### INPUT:

(** X12. The handler remembers the last URL of the scheme it was given,
    accepted or not, and a second delivery of the same URL right after
    does nothing: no event, and the memory unchanged, whatever the clock
    and the operations then are. *)
Theorem repeated_url_ignored {host : Host} {lib : OperationData} {store : Store}
    {tools : RefTools} (now now' : Z)
    (operations operations' : option (list (option Operation)))
    (processedUrl url : option string) :
  let remembered := fst (handleDeepLink now operations processedUrl url) in
  handleDeepLink now' operations' remembered url = (remembered, []) /\
  (forall u, url = Some u -> startsWith u URL_SCHEME = true -> remembered = Some u).
Proof.
  intro remembered. subst remembered.
  destruct url as [u|]; [|split; [reflexivity | discriminate]].
  destruct (truthy_str u && startsWith u URL_SCHEME) eqn:E.
  - apply andb_true_iff in E as [Eu Es].
    rewrite (handleDeepLink_remembers now operations processedUrl u Eu Es).
    split; [|now intros ? [= <-]].
    unfold handleDeepLink. rewrite Eu, Es. cbn [negb orb].
    now rewrite String.eqb_refl.
  - assert (H : forall n ops, handleDeepLink n ops processedUrl (Some u)
                              = (processedUrl, [])).
    { intros n ops. unfold handleDeepLink.
      apply andb_false_iff in E as [-> | ->]; [reflexivity|].
      now rewrite orb_true_r. }
    rewrite H. cbn [fst]. split; [apply H|].
    intros ? [= <-] Hs. rewrite Hs, andb_true_r in E.
    destruct u; [discriminate Hs | discriminate E].
Qed.

Lemma repeated_url_ignored_witness :
  fst (@handleDeepLink ascii_host test_lib fresh_store first_ref_of_type 0 None None
         (Some url_lone_myRef))
  = Some url_lone_myRef.
Proof.
  apply (proj2 (@repeated_url_ignored ascii_host test_lib fresh_store first_ref_of_type
                  0 0 None None None (Some url_lone_myRef)) url_lone_myRef);
    reflexivity.
Defined.

Lemma built_record_invariants_witness :
  QSO.band (@buildSuggestedQSO test_lib 0 summit_to_summit) = None.
Proof.
  apply (proj1 (proj2 (proj2 (@built_record_invariants test_lib 0 summit_to_summit)))).
  reflexivity.
Defined.

(** X13. The events of one delivery.  There are events only for a URL that
    the parser accepts and that is not the remembered one.  At most one
    operation is created and at most one navigation asked for; the
    navigation comes last, after [findOrCreateOperation] has given an
    operation, and carries that operation, its [uuid], and the record that
    [buildSuggestedQSO] makes of the parsed parameters. *)
Theorem handler_events {host : Host} {lib : OperationData} {store : Store}
    {tools : RefTools} (now : Z) (operations : option (list (option Operation)))
    (processedUrl url : option string) :
  let events := snd (handleDeepLink now operations processedUrl url) in
  (events <> [] ->
     exists u p, url = Some u /\ processedUrl <> Some u /\
                 parseDeepLinkURL u = Normal (Some p)) /\
  (length (filter is_navigate events) <= 1)%nat /\
  (length (filter is_addNewOperation events) <= 1)%nat /\
  (forall e, In e events -> is_navigate e = true ->
     exists u p op earlier,
       url = Some u /\ parseDeepLinkURL u = Normal (Some p) /\
       findOrCreateOperation (myRef p) (mySig p) operations = (earlier, Normal op) /\
       e = Navigate_Operation (uuid op) op (buildSuggestedQSO now p) /\
       events = (earlier ++ [e])%list).
Proof.
  intro events. subst events. unfold handleDeepLink.
  assert (Hnil : (([] : list event) <> [] ->
            exists u p, url = Some u /\ processedUrl <> Some u /\
                        parseDeepLinkURL u = Normal (Some p)) /\
          (length (filter is_navigate ([] : list event)) <= 1)%nat /\
          (length (filter is_addNewOperation ([] : list event)) <= 1)%nat /\
          (forall e, In e ([] : list event) -> is_navigate e = true ->
             exists u p op earlier,
               url = Some u /\ parseDeepLinkURL u = Normal (Some p) /\
               findOrCreateOperation (myRef p) (mySig p) operations
                 = (earlier, Normal op) /\
               e = Navigate_Operation (uuid op) op (buildSuggestedQSO now p) /\
               ([] : list event) = (earlier ++ [e])%list)).
  { split; [intro H; now elim H|]. simpl. split; [lia|]. split; [lia|]. intros e []. }
  destruct url as [u|]; [|exact Hnil].
  destruct (negb (truthy_str u) || negb (startsWith u URL_SCHEME)); [exact Hnil|].
  assert (Hnew : (match processedUrl with
                  | Some last => String.eqb last u
                  | None => false
                  end) = false -> processedUrl <> Some u).
  { destruct processedUrl as [last|]; [|discriminate].
    intros H [= ->]. now rewrite String.eqb_refl in H. }
  destruct (match processedUrl with Some last => String.eqb last u | None => false end);
    [exact Hnil|].
  specialize (Hnew eq_refl).
  destruct (parseDeepLinkURL u) as [[p|]|e0] eqn:Ep; try exact Hnil.
  pose proof (findOrCreateOperation_events (myRef p) (mySig p) operations) as Hev.
  destruct (findOrCreateOperation (myRef p) (mySig p) operations) as [tr [op|e1]] eqn:Ef;
    destruct Hev as (Hnav & Hadd & _); cbn [snd].
  - rewrite !filter_app, Hnav. cbn [filter is_navigate is_addNewOperation app length].
    rewrite app_nil_r.
    split; [intros _; now exists u, p|]. split; [lia|]. split; [exact Hadd|].
    intros e Hin He. apply in_app_or in Hin as [Hin|[<-|[]]].
    + assert (In e (filter is_navigate tr)) by now apply filter_In.
      rewrite Hnav in H. destruct H.
    + now exists u, p, op, tr.
  - rewrite Hnav.
    split; [intros _; now exists u, p|]. split; [simpl; lia|]. split; [exact Hadd|].
    intros e Hin He.
    assert (In e (filter is_navigate tr)) by now apply filter_In.
    rewrite Hnav in H. destruct H.
Qed.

### WHAT IS NEEDED:
Set down the line holding "as [last|]; [|discriminate]." and all later lines through the last one in the material above, exactly, and no other lines.

### RESULT FOR THIS EXERCISE:
  { destruct processedUrl as [last|]; [|discriminate].
    intros H [= ->]. now rewrite String.eqb_refl in H. }
  destruct (match processedUrl with Some last => String.eqb last u | None => false end);
    [exact Hnil|].
  specialize (Hnew eq_refl).
  destruct (parseDeepLinkURL u) as [[p|]|e0] eqn:Ep; try exact Hnil.
  pose proof (findOrCreateOperation_events (myRef p) (mySig p) operations) as Hev.
  destruct (findOrCreateOperation (myRef p) (mySig p) operations) as [tr [op|e1]] eqn:Ef;
    destruct Hev as (Hnav & Hadd & _); cbn [snd].
  - rewrite !filter_app, Hnav. cbn [filter is_navigate is_addNewOperation app length].
    rewrite app_nil_r.
    split; [intros _; now exists u, p|]. split; [lia|]. split; [exact Hadd|].
    intros e Hin He. apply in_app_or in Hin as [Hin|[<-|[]]].
    + assert (In e (filter is_navigate tr)) by now apply filter_In.
      rewrite Hnav in H. destruct H.
    + now exists u, p, op, tr.
  - rewrite Hnav.
    split; [intros _; now exists u, p|]. split; [simpl; lia|]. split; [exact Hadd|].
    intros e Hin He.
    assert (In e (filter is_navigate tr)) by now apply filter_In.
    rewrite Hnav in H. destruct H.
Qed.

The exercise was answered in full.